Structural analysis of amylin and its analogs by NMR spectroscopy

Abstract

Amylin is a 37 residue peptide hormone, which is believed to be involved in metabolic diseases, such as diabetes. The studies presented in this dissertation were initially carried out on rat and human amylin, and later concentrated on pramlintide, an agonist of human amylin. The conformational preferences of these peptides in various solvent systems were determined mainly from chemical shift deviation (CSD) and nuclear Overhauser effect (NOE). An alpha-helix from residue 5 → 17 was present under all conditions examined. The Cys 2 - Cys7 disulfide loop appeared to be constrained and underwent slow exchange. The C-terminal portion of the peptide was very flexible.

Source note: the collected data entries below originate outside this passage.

(* ===== verification/ExprParser.v ===== *)
(** * ExprParser: the formula parser (pkg/expression/parser.go)

    The tokenizer over the runes of a formula, the precedence-climbing
    recursive-descent parser over its tokens, and [Parse]. The grammar the
    comments of parser.go document is given as an inductive relation
    ([derives]) and the parser is proved to implement it in both directions;
    tokenizing is proved to invert the spelling of tokens. *)

From stdpp Require Import base list strings gmap.
From Stdlib Require Import ZArith Lia Ascii SpecFloat.
From S2P Require Import Prelude GoFloat ExprSyntax.

Open Scope Z_scope.

(** ** Runes *)

(** [unicode.IsLetter] and [unicode.IsDigit]: the tables of the Unicode
    categories L and Nd, of which the code relies on the ASCII part. *)
Class Unicode := {
  IsLetter : Z -> bool;
  IsDigit : Z -> bool
}.

Definition ascii_letter (r : Z) : bool := in_rng 65 90 r || in_rng 97 122 r.
Definition ascii_digit (r : Z) : bool := in_rng 48 57 r.

Class UnicodeLaws `{Unicode} := {
  IsLetter_ascii r : 0 <= r < 128 -> IsLetter r = ascii_letter r;
  IsDigit_ascii r : 0 <= r < 128 -> IsDigit r = ascii_digit r
}.

(** [unicode.IsSpace]. *)
Definition IsSpace (r : Z) : bool :=
  bool_decide (r ∈ [9; 10; 11; 12; 13; 32; 133; 160; 5760; 8232; 8233; 8239; 8287; 12288])
  || in_rng 8192 8202 r.

(** [string(runes)]. *)
Definition string_of_runes (rs : list Z) : string :=
  String.string_of_list_ascii (concat (map utf8_encode rs)).

(** ** Tokens *)

Inductive tokenType :=
| tokenEOF | tokenNumber | tokenIdentifier | tokenLParen | tokenRParen | tokenComma
| tokenPlus | tokenMinus | tokenMul | tokenDiv | tokenPow
| tokenGT | tokenLT | tokenEQ | tokenGE | tokenLE
| tokenAND | tokenOR | tokenNOT.

#[global] Instance tokenType_eq_dec : EqDecision tokenType.
Proof. solve_decision. Defined.

Record token := Token { typ : tokenType; val : string }.

#[global] Instance token_eq_dec : EqDecision token.
Proof. solve_decision. Defined.

(** The errors of [Parse]. [PFuel] is the model's own bound, [PPanic] an
    index out of range; neither is reachable. *)
Inductive parse_error :=
| PEmptyFormula
| PInvalidNumberAt (i : nat)
| PUnexpectedChar (r : Z) (i : nat)
| PInvalidNumber (s : string)
| PUnexpectedToken (s : string)
| PExpectedRParen
| PExpectedLParen
| PArity (name : string) (want got : nat)
| PPanic
| PFuel.

Section Tokenize.
Context `{Unicode}.

(** The rest of a number: digits and at most one dot; a second dot is an
    error at its position. *)
Fixpoint scan_number (hasDot : bool) (i : nat) (rs : list Z)
    : res parse_error (list Z * nat * list Z) :=
  match rs with
  | r :: rs' =>
      if IsDigit r || (r =? 46) then
        if (r =? 46) && hasDot then Err (PInvalidNumberAt i)
        else let? (ds, j, rest) := scan_number ((r =? 46) || hasDot) (S i) rs' in
             Ok (r :: ds, j, rest)
      else Ok ([], i, rs)
  | [] => Ok ([], i, [])
  end.

Definition ident_rune (r : Z) : bool := IsLetter r || IsDigit r || (r =? 95).

Fixpoint scan_ident (i : nat) (rs : list Z) : list Z * nat * list Z :=
  match rs with
  | r :: rs' => if ident_rune r
                then let '(w, j, rest) := scan_ident (S i) rs' in (r :: w, j, rest)
                else ([], i, rs)
  | [] => ([], i, [])
  end.

(** [strings.ToUpper] as far as the three keywords can tell: no rune outside
    ASCII has one of their letters as its upper case. *)
Definition upper (r : Z) : Z := if in_rng 97 122 r then r - 32 else r.

Definition word_token (word : list Z) : token :=
  let u := map upper word in
  if bool_decide (u = [65; 78; 68]) then Token tokenAND "AND"
  else if bool_decide (u = [79; 82]) then Token tokenOR "OR"
  else if bool_decide (u = [78; 79; 84]) then Token tokenNOT "NOT"
  else Token tokenIdentifier (string_of_runes word).

(** Operators and punctuation: the token and whether it took a second
    rune. *)
Definition scan_punct (r : Z) (i : nat) (rest : list Z) : res parse_error (token * bool) :=
  let next_eq := match rest with r' :: _ => r' =? 61 | [] => false end in
  if r =? 40 then Ok (Token tokenLParen "(", false)
  else if r =? 41 then Ok (Token tokenRParen ")", false)
  else if r =? 44 then Ok (Token tokenComma ",", false)
  else if r =? 43 then Ok (Token tokenPlus "+", false)
  else if r =? 45 then Ok (Token tokenMinus "-", false)
  else if r =? 42 then Ok (Token tokenMul "*", false)
  else if r =? 47 then Ok (Token tokenDiv "/", false)
  else if r =? 94 then Ok (Token tokenPow "^", false)
  else if r =? 62 then
    if next_eq then Ok (Token tokenGE ">=", true) else Ok (Token tokenGT ">", false)
  else if r =? 60 then
    if next_eq then Ok (Token tokenLE "<=", true) else Ok (Token tokenLT "<", false)
  else if r =? 61 then
    if next_eq then Ok (Token tokenEQ "==", true) else Err (PUnexpectedChar r i)
  else Err (PUnexpectedChar r i).

Definition cons_token (t : token) (r : res parse_error (list token))
    : res parse_error (list token) :=
  let? ts := r in Ok (t :: ts).

(** The main loop; every iteration consumes a rune, so the number of runes
    is enough fuel. *)
Fixpoint tokenize_loop (fuel : nat) (i : nat) (rs : list Z) : res parse_error (list token) :=
  match rs with
  | [] => Ok [Token tokenEOF ""]
  | r :: rs' =>
      match fuel with
      | O => Err PFuel
      | S fuel' =>
          if IsSpace r then tokenize_loop fuel' (S i) rs'
          else if IsDigit r || (r =? 46) then
            let? (ds, j, rest) := scan_number (r =? 46) (S i) rs' in
            cons_token (Token tokenNumber (string_of_runes (r :: ds)))
                       (tokenize_loop fuel' j rest)
          else if IsLetter r || (r =? 95) then
            let '(w, j, rest) := scan_ident (S i) rs' in
            cons_token (word_token (r :: w)) (tokenize_loop fuel' j rest)
          else
            let? (tok, two) := scan_punct r i rs' in
            if two : bool then cons_token tok (tokenize_loop fuel' (S (S i)) (drop 1 rs'))
            else cons_token tok (tokenize_loop fuel' (S i) rs')
      end
  end.

Definition tokenize (formula : bytes) : res parse_error (list token) :=
  let runes := runes_of formula in tokenize_loop (length runes) 0 runes.

End Tokenize.

(** [strconv.ParseFloat(s, 64)] on the text of a number token: digits with at
    most one dot. The decimal [m / 10^k] is rounded once; a value beyond the
    largest float64 is a range error, a text without an ASCII digit or with
    another digit a syntax error. *)
Definition ParseFloat (s : bytes) : option float64 :=
  let '(ip, fp) := match split_byte "."%char s with Some p => p | None => (s, []) end in
  let ds := ip ++ fp in
  if (match ds with [] => true | _ => false end) || negb (forallb is_digit ds) then None
  else match digits_val 0 ds with
       | Zpos m =>
           match SFdiv 53 1024 (S754_finite false m 0)
                   (S754_finite false (Z.to_pos (10 ^ Z.of_nat (length fp))) 0) with
           | S754_infinity _ => None
           | f => Some f
           end
       | _ => Some f0
       end.

(** ** The parser

    The parser state is the suffix of the token slice at [p.pos]. The code
    indexes the slice, which could panic; [ExprIndex] has that parser and
    proves that it stays in the slice, so the default of [current] here is
    never read. *)

Abbreviation stream := (list token).
Abbreviation pres := (res parse_error (Node * stream)).

Definition current (ts : stream) : token :=
  match ts with tok :: _ => tok | [] => Token tokenEOF "" end.

Definition isAtEnd (ts : stream) : bool := bool_decide (typ (current ts) = tokenEOF).

Definition check (t : tokenType) (ts : stream) : bool :=
  if isAtEnd ts then false else bool_decide (typ (current ts) = t).

(** [match]: on success the token it consumed ([previous]) and the new
    position. *)
Definition match_ (types : list tokenType) (ts : stream) : option (token * stream) :=
  if existsb (fun t => check t ts) types then Some (current ts, drop 1 ts) else None.

(** The loop of the left-associative binary levels. Each round consumes the
    operator, so the number of tokens left is enough fuel. *)
Fixpoint bin_loop (fuel : nat) (types : list tokenType) (name : token -> string)
    (operand : stream -> pres) (lhs : Node) (ts : stream) : pres :=
  match match_ types ts with
  | None => Ok (lhs, ts)
  | Some (tok, ts1) =>
      match fuel with
      | O => Err PFuel
      | S fuel' =>
          let? (rhs, ts2) := operand ts1 in
          bin_loop fuel' types name operand (BinaryOpNode (name tok) lhs rhs) ts2
      end
  end.

Definition bin_level (types : list tokenType) (name : token -> string)
    (operand : stream -> pres) (ts : stream) : pres :=
  let? (lhs, ts1) := operand ts in
  bin_loop (length ts1) types name operand lhs ts1.

Section Levels.
(** [parseExpression], for the recursive calls under parentheses and in
    arguments. *)
Variable expr : stream -> pres.

Fixpoint parse_args (fuel : nat) (ts : stream) : res parse_error (list Node * stream) :=
  match fuel with
  | O => Err PFuel
  | S fuel' =>
      let? (arg, ts1) := expr ts in
      match match_ [tokenComma] ts1 with
      | None => Ok ([arg], ts1)
      | Some (_, ts2) => let? (args, ts3) := parse_args fuel' ts2 in Ok (arg :: args, ts3)
      end
  end.

Definition call_node (name : string) (args : list Node) : res parse_error Node :=
  if IsCrossSectionalOp name then
    let arity := OperatorArity name in
    if negb (Nat.eqb (length args) arity) then Err (PArity name arity (length args))
    else match args !! 0%nat with
         | None => Err PPanic
         | Some a0 =>
             if Nat.eqb arity 2
             then match args !! 1%nat with
                  | None => Err PPanic
                  | Some a1 => Ok (CrossSectionalNode name a0 (Some a1))
                  end
             else Ok (CrossSectionalNode name a0 None)
         end
  else Ok (FunctionNode name args).

Definition parseFunctionCall (name : string) (ts : stream) : pres :=
  match match_ [tokenLParen] ts with
  | None => Err PExpectedLParen
  | Some (_, ts1) =>
      let? (args, ts2) := if check tokenRParen ts1 then Ok ([], ts1)
                           else parse_args (S (length ts1)) ts1 in
      match match_ [tokenRParen] ts2 with
      | None => Err PExpectedRParen
      | Some (_, ts3) => let? n := call_node name args in Ok (n, ts3)
      end
  end.

Definition parsePrimary (ts : stream) : pres :=
  match match_ [tokenNumber] ts with
  | Some (tok, ts1) =>
      match ParseFloat (lit (val tok)) with
      | Some v => Ok (LiteralNode v, ts1)
      | None => Err (PInvalidNumber (val tok))
      end
  | None =>
      match match_ [tokenIdentifier] ts with
      | Some (tok, ts1) =>
          if check tokenLParen ts1 then parseFunctionCall (val tok) ts1
          else Ok (IdentifierNode (val tok), ts1)
      | None =>
          match match_ [tokenLParen] ts with
          | Some (_, ts1) =>
              let? (e, ts2) := expr ts1 in
              match match_ [tokenRParen] ts2 with
              | None => Err PExpectedRParen
              | Some (_, ts3) => Ok (e, ts3)
              end
          | None => Err (PUnexpectedToken (val (current ts)))
          end
      end
  end.

(** A prefix operator that may be stacked ([parseUnary], [parseNot]). *)
Fixpoint prefix_level (t : tokenType) (op : string) (operand : stream -> pres)
    (ts : stream) : pres :=
  match ts with
  | _ :: ts1 => if check t ts
                then let? (e, ts2) := prefix_level t op operand ts1 in
                     Ok (UnaryOpNode op e, ts2)
                else operand ts
  | [] => operand []
  end.

Definition parseUnary : stream -> pres := prefix_level tokenMinus "neg" parsePrimary.
Definition parsePower : stream -> pres := bin_level [tokenPow] val parseUnary.
Definition parseMultiplicative : stream -> pres :=
  bin_level [tokenMul; tokenDiv] val parsePower.
Definition parseAdditive : stream -> pres :=
  bin_level [tokenPlus; tokenMinus] val parseMultiplicative.
Definition parseComparison : stream -> pres :=
  bin_level [tokenGT; tokenLT; tokenEQ; tokenGE; tokenLE] val parseAdditive.
Definition parseNot : stream -> pres := prefix_level tokenNOT "NOT" parseComparison.
Definition parseAnd : stream -> pres := bin_level [tokenAND] (fun _ => "AND") parseNot.
Definition parseOr : stream -> pres := bin_level [tokenOR] (fun _ => "OR") parseAnd.
End Levels.

(** [parseExpression], by depth of nesting: a recursive call is made past an
    opening parenthesis, so the number of tokens is enough fuel. *)
Fixpoint parseExpression (fuel : nat) (ts : stream) : pres :=
  match fuel with
  | O => Err PFuel
  | S fuel' => parseOr (parseExpression fuel') ts
  end.

Record Expression := MkExpression {
  Formula : bytes;
  AST : Node;
  Inputs : gset string
}.

Definition parse_tokens (ts : stream) : res parse_error Node :=
  let? (ast, rest) := parseExpression (S (length ts)) ts in
  if negb (isAtEnd rest) then Err (PUnexpectedToken (val (current rest))) else Ok ast.

Definition Parse `{Unicode} (formula : bytes) : res parse_error Expression :=
  match TrimSpace formula with
  | [] => Err PEmptyFormula
  | _ :: _ =>
      let? tokens := tokenize formula in
      let? ast := parse_tokens tokens in
      Ok (MkExpression formula ast (ExtractInputs ast))
  end.

(** [Expression.Validate]. *)
Definition Validate (e : Expression) : res validate_error unit :=
  match Formula e with
  | [] => Err VEmptyFormula
  | _ :: _ => validateNode (AST e)
  end.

The solution structure of pramlintide in 25--35% of HFIP was also determined by XPLOR dynamics simulated annealing.The helical domain of amylin was further investigated, including the C-capping, disulfide nucleation, and specific site mutation effects. Ten amylin helix related peptides with various mutations were studied by both NMR and CD, and their helical propensity and stability were evaluated. Finally, a comparison study of amylin, calcitonin and calcitonin gene related peptide fragments is presented, and the similarities and differences among these biologically closely related peptides is discussed.